Giorgia Venturini mamma bis, è nato Pietro Romano: dal dolore del primo parto all’impegno a sostegno delle neo-mamme

Giorgia Venturini è diventata mamma per la seconda volta. La conduttrice di X Style e speaker di Radio Montercarlo ha annunciato la nascita del piccolo Pietro Romano, avuto con il marito Marco De Santis. Per la coppia si tratta del secondo figlio dopo Sole Tea.

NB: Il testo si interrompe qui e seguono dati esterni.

(* ===== verification/AuthorityFacts.v ===== *)
(** * What the commit authority guarantees

    The effect of each method of the issuer and of the verifier on their shared
    state.  A method that raises registers, revokes, issues and consumes
    nothing: only the clock's record moves. *)
From S2P Require Import Prelude PyDict PyStr Sha256 Json DateTime Models Canonical CanonicalFacts Effect KernelText.
From S2P Require Import KernelLaws CommitAuthority.

Local Open Scope string_scope.

(** ** Times *)

Definition utc (d : datetime) : Prop := dt_to_utc d = Some d.

Lemma utc_of d d' : dt_to_utc d = Some d' -> utc d'.
Proof.
  unfold utc, dt_to_utc. destruct (wall_in_range (instant d)) eqn:E; [|done]. intros [= <-].
  assert (instant (DT (instant d) (Some 0%Z)) = instant d) as Hi by (unfold instant; simpl; lia). by rewrite Hi, E.
Qed.

Lemma utc_form d : utc d -> exists w, d = DT w (Some 0%Z) /\ wall_in_range w = true.
Proof.
  unfold utc, dt_to_utc. destruct (wall_in_range (instant d)) eqn:E; [|done]. intros [= H].
  exists (instant d). by rewrite H at 1.
Qed.

Lemma normalize_time_Ok v label d : normalize_time v label = Ok d -> utc d.
Proof. intros [_ H]%seq_Ok. destruct (dt_to_utc v) eqn:E; [|done]. injection H as <-. by eapply utc_of. Qed.

Lemma utc_checked d label : utc d -> check_utc_time d label = Ok tt.
Proof.
  intros H. destruct (utc_form _ H) as (w & -> & _). unfold check_utc_time, require_utc_time, normalize_time.
  unfold utc in H. rewrite H. change (naive (DT w (Some 0%Z))) with false. cbn [raise_if bind].
  by rewrite bool_decide_eq_true_2.
Qed.

Lemma require_utc_time_Ok v label d : require_utc_time v label = Ok d -> d = v /\ utc v.
Proof.
  intros (n & Hn & [H%raise_if_Ok <-%Ok_inj]%seq_Ok)%bind_Ok. apply negb_false_iff, bool_decide_eq_true in H as ->.
  split; [done|]. by eapply normalize_time_Ok.
Qed.

(** Two instants with the same text are the same. *)
Lemma time_text_inj v1 v2 s : time_text v1 = Ok s -> time_text v2 = Ok s -> v1 = v2.
Proof.
  unfold time_text. intros (d1 & [-> H1]%require_utc_time_Ok & [= E1])%bind_Ok.
  intros (d2 & [-> H2]%require_utc_time_Ok & [= E2])%bind_Ok.
  destruct (utc_form _ H1) as (w1 & -> & R1), (utc_form _ H2) as (w2 & -> & R2).
  rewrite iso_utc_replace in E1, E2. f_equal. apply iso_z_inj; congruence.
Qed.

(** ** Guards *)

Lemma catch_rejects {A} (r : result A) cls e a : catch r cls (fun _ => Err e) = Ok a <-> r = Ok a.
Proof. unfold catch. destruct r as [b|e']; [done|]. destruct (is_a _ _); split; by intros [=]. Qed.

Lemma require_same_Ok a b e u : require_same a b e = Ok u -> a = b.
Proof.
  intros (same & (_ & _ & ->)%compare_digest_Ok & H%raise_if_Ok)%bind_Ok. by apply negb_false_iff, bool_decide_eq_true in H.
Qed.

(** ** The state but for the clock *)

(** [observed s s']: the clock was read, at most. *)
Definition observed (s s' : AuthorityState.t) : Prop :=
  s' = s <| AuthorityState.last_observed_at := AuthorityState.last_observed_at s' |>
         <| AuthorityState.clock_poisoned := AuthorityState.clock_poisoned s' |> /\
  (AuthorityState.clock_poisoned s = true -> s' = s) /\
  (forall t, AuthorityState.last_observed_at s = Some t ->
    exists t', AuthorityState.last_observed_at s' = Some t' /\ (instant t <= instant t')%Z).

#[export] Instance observed_preorder : PreOrder observed.
Proof.
  split.
  - intros s. split_and!; [by destruct s|done|]. intros t H. by exists t.
  - intros s s1 s2 (E1 & P1 & T1) (E2 & P2 & T2). split_and!.
    + rewrite E2, E1. by destruct s.
    + intros Hp. specialize (P1 Hp) as ->. by apply P2.
    + intros t (t1 & H1 & L1)%T1. apply T2 in H1 as (t2 & H2 & L2). exists t2. split; [done|lia].
Qed.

La conduttrice ha scelto di raccontare pubblicamente la nascita del secondogenito, che con il marito ha "aspettato e atteso tantissimo". La prima foto dall'ospedale mostra la famiglia con il nuovo arrivato, che prestò conoscerà anche la sorella maggiore. Fino a qualche anno fa per Venturini immaginare una seconda gravidanza era qualcosa di difficile visto il dolore vissuto la prima volta, tanto che non pensava avrebbe avuto un altro figlio. Poi la scelta di allargare la famiglia e andare oltre il dolore vissuto.

Il post partum della prima figlia è stato un momento di grande difficoltà per la conduttrice. La bambina ha dovuto affrontare diversi problemi di salute con continui esami e ricoveri all'ospedale Bambino Gesù di Roma, mentre lei ha vissuto il lutto della madre, scomparsa nello stesso periodo. "Non si alimentava bene, perdeva peso e per mesi abbiamo vissuto nell'incertezza", aveva raccontato la neo mamma. Le complicazioni affrontate in quel periodo l'hanno spinta a voler dare un aiuto concreto alle donne che si trovano ad affrontare la maternità, con i cambiamenti e gli imprevisti che possono accadere. Per questo motivo nel 2023 ha fondato l'associazione Sole (nome della sua prima figlia) per dare assistenza alle famiglie durante i mesi che seguono l'arrivo di un bebè. Una rete di supporto per tutti i neo genitori, in collaborazione con la puericultrice Claudia Laurelli, per permettere loro di non sentirsi soli.
La nascita del piccolo Pietro Romano non è quindi solo una gioia familiare, ma il simbolo di un percorso di rinascita e consapevolezza per Venturini. Trasformando il dolore del passato in un impegno concreto, la conduttrice ricorda che la maternità non deve essere un viaggio da affrontare in solitudine. Un messaggio che si traduce in un imperativo sociale: abbattere i tabù, rafforzare la rete tra media, sanità e istituzioni e far comprendere a ogni donna che chiedere aiuto non è un segno di debolezza, ma il primo passo per non restare sole. È stata la stessa Venturini a indicare la strada per un cambio di passo necessario: "Serve più comunicazione da parte dei media, delle istituzioni e della sanità. Dobbiamo far capire alle donne che chiedere supporto non è una debolezza. Affidarsi agli altri, quando serve, è una delle cose più importanti che una madre possa fare".